▶ **Exercise**
Look below for the line that has "assert (Z.log2 n". Set down the lines from there through the line that has "-Z.pow_mul_r; [|lia|lia]. split.", exactly as written.

▶ **Dataset content**
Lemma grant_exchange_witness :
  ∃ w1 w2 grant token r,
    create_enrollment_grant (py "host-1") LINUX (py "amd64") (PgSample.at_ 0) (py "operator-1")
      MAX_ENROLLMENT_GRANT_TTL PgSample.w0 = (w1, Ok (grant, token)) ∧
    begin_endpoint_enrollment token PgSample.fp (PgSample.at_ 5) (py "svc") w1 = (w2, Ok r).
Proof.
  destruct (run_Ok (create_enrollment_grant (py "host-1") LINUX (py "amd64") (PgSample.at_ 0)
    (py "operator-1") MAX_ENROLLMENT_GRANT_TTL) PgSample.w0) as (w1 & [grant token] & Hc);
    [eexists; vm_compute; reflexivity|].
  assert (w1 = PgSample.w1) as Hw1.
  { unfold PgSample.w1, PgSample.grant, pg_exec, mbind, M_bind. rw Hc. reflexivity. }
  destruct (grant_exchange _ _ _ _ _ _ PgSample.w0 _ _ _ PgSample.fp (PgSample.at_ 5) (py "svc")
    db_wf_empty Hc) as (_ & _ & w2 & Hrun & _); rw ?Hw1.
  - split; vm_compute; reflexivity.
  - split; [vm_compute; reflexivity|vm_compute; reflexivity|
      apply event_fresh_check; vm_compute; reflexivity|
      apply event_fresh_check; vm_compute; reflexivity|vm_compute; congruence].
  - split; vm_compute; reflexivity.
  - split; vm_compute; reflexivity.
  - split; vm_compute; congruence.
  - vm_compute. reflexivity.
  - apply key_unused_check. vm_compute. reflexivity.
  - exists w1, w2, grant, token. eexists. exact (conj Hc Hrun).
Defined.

---

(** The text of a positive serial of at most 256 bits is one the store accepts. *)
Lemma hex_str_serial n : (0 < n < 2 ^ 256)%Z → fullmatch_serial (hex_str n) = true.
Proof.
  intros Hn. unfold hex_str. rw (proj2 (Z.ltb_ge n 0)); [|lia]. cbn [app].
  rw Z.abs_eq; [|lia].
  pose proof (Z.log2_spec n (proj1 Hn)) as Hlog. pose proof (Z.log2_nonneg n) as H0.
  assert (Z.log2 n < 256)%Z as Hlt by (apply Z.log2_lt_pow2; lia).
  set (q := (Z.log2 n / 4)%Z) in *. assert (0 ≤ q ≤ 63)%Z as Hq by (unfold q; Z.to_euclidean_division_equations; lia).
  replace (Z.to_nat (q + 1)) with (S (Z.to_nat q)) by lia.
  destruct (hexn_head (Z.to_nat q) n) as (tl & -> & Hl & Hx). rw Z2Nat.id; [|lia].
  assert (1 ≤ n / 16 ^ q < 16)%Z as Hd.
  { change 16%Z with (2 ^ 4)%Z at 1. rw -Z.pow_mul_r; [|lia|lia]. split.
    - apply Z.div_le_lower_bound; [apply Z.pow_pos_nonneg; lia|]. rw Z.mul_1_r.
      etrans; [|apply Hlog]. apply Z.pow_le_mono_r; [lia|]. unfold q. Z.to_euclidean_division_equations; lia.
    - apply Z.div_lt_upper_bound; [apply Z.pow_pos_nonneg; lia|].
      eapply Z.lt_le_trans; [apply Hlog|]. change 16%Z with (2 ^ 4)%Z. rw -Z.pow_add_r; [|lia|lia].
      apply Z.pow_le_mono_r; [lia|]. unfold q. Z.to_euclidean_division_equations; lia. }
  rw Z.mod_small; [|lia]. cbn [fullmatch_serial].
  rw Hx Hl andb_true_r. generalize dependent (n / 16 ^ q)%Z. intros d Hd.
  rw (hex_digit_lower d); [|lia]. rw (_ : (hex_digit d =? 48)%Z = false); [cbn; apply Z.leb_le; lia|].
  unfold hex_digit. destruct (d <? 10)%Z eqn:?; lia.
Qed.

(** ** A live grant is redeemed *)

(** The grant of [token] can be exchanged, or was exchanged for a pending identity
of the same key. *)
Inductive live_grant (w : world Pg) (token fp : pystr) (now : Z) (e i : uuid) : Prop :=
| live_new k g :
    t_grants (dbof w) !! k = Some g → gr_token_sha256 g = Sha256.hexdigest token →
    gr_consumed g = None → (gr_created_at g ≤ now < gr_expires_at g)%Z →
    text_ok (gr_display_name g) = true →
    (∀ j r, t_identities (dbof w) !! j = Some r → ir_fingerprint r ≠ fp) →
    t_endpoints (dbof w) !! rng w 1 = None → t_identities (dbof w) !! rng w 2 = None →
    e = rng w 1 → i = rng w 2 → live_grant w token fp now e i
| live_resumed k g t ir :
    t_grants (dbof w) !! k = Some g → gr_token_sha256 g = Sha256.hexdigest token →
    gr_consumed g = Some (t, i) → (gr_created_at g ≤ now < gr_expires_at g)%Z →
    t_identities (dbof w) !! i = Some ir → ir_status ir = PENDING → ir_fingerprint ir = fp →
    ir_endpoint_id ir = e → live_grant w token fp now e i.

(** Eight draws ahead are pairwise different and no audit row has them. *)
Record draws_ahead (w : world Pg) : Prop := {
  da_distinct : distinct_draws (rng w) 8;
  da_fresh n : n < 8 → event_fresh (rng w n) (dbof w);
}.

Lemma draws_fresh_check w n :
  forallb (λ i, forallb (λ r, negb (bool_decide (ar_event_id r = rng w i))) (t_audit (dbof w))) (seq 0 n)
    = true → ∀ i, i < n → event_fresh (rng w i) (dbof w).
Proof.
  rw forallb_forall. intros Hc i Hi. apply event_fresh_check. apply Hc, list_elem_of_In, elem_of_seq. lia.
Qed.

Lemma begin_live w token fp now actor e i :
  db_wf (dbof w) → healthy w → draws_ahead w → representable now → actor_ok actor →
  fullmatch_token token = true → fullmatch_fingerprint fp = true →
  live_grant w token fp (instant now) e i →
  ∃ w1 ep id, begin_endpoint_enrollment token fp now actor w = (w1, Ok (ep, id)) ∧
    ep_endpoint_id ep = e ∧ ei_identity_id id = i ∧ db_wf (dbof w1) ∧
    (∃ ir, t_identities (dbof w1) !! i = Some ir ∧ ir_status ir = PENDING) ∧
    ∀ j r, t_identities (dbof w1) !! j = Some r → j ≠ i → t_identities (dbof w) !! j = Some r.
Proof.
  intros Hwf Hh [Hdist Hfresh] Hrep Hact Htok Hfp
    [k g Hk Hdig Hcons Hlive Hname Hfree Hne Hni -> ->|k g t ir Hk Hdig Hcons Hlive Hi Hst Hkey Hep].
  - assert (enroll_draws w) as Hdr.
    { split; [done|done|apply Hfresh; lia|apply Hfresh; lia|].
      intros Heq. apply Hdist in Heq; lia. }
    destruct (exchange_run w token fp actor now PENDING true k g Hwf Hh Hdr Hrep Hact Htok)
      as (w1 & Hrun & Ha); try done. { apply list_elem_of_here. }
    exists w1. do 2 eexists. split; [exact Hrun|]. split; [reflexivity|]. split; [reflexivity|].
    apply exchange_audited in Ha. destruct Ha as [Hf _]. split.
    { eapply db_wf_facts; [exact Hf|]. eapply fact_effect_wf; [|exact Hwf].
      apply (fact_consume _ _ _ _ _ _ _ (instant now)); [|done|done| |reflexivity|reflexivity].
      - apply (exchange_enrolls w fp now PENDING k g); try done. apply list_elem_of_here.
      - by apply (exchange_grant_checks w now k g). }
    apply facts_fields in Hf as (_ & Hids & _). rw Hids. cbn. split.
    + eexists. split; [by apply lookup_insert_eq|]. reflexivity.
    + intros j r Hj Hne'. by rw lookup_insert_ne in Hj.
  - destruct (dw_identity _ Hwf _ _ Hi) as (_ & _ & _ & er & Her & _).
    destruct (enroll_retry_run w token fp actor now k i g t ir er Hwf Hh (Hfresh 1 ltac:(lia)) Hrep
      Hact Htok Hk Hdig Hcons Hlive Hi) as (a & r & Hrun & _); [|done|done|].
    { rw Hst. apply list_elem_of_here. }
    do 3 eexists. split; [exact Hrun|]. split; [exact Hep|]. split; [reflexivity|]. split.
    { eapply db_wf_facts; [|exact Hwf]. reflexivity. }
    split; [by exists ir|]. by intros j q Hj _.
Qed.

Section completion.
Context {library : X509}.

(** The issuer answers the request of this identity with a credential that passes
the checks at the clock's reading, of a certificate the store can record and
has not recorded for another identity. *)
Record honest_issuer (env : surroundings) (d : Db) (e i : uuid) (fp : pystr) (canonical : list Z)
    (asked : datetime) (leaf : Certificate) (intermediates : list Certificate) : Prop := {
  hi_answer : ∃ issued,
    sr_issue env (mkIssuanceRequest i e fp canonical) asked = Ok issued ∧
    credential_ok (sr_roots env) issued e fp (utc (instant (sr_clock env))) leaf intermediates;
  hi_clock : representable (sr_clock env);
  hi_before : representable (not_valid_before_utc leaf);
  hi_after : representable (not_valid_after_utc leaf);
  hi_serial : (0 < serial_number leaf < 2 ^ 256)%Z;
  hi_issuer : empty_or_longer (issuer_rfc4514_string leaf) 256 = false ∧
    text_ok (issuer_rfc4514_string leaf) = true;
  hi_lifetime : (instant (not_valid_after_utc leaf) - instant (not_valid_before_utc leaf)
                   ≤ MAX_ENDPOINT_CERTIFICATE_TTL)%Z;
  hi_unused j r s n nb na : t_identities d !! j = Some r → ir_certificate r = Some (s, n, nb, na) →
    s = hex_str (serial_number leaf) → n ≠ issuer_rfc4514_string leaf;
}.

--

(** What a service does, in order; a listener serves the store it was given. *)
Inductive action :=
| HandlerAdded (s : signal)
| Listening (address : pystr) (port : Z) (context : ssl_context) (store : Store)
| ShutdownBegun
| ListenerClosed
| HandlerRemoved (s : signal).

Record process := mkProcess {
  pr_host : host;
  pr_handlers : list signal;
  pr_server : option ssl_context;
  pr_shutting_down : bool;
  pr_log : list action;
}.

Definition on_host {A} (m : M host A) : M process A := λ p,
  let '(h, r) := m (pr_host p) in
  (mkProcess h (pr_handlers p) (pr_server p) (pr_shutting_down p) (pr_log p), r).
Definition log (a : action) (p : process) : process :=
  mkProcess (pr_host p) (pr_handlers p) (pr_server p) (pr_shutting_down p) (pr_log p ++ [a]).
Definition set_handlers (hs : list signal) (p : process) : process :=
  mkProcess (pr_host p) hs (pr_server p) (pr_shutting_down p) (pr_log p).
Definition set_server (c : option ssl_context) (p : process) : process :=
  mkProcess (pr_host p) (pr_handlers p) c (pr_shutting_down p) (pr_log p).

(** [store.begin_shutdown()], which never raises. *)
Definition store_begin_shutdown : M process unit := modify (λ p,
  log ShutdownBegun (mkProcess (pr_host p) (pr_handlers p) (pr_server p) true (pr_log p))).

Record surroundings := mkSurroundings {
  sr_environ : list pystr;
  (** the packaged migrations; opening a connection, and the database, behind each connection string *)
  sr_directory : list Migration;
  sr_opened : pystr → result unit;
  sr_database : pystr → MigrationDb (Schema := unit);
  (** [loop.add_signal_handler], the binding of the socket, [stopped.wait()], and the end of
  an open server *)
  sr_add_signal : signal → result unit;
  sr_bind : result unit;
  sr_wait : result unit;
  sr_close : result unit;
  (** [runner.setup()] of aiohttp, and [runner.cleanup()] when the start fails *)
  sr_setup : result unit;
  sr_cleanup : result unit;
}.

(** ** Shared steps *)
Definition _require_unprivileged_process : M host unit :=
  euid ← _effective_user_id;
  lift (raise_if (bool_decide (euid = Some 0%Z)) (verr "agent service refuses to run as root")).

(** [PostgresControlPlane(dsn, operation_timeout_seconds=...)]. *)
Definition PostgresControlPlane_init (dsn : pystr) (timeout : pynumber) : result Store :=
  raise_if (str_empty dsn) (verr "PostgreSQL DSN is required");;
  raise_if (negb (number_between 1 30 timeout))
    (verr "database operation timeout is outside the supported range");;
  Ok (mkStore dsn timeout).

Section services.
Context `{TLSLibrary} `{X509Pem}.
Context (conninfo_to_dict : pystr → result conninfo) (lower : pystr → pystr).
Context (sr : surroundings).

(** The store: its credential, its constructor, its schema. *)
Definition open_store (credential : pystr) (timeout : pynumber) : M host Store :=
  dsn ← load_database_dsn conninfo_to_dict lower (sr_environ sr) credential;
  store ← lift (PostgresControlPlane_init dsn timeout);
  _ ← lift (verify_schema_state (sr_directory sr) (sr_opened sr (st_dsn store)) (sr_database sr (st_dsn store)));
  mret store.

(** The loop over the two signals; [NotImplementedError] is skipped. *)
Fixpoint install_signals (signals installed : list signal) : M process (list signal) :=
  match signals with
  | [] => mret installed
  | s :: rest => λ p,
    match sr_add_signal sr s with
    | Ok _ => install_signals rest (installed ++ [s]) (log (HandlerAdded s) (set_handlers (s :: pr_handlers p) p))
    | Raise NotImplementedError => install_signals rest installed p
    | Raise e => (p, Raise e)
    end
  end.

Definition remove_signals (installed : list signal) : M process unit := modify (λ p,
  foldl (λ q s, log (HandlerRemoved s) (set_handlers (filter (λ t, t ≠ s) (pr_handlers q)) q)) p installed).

▶ **Result below**
  assert (Z.log2 n < 256)%Z as Hlt by (apply Z.log2_lt_pow2; lia).
  set (q := (Z.log2 n / 4)%Z) in *. assert (0 ≤ q ≤ 63)%Z as Hq by (unfold q; Z.to_euclidean_division_equations; lia).
  replace (Z.to_nat (q + 1)) with (S (Z.to_nat q)) by lia.
  destruct (hexn_head (Z.to_nat q) n) as (tl & -> & Hl & Hx). rw Z2Nat.id; [|lia].
  assert (1 ≤ n / 16 ^ q < 16)%Z as Hd.
  { change 16%Z with (2 ^ 4)%Z at 1. rw -Z.pow_mul_r; [|lia|lia]. split.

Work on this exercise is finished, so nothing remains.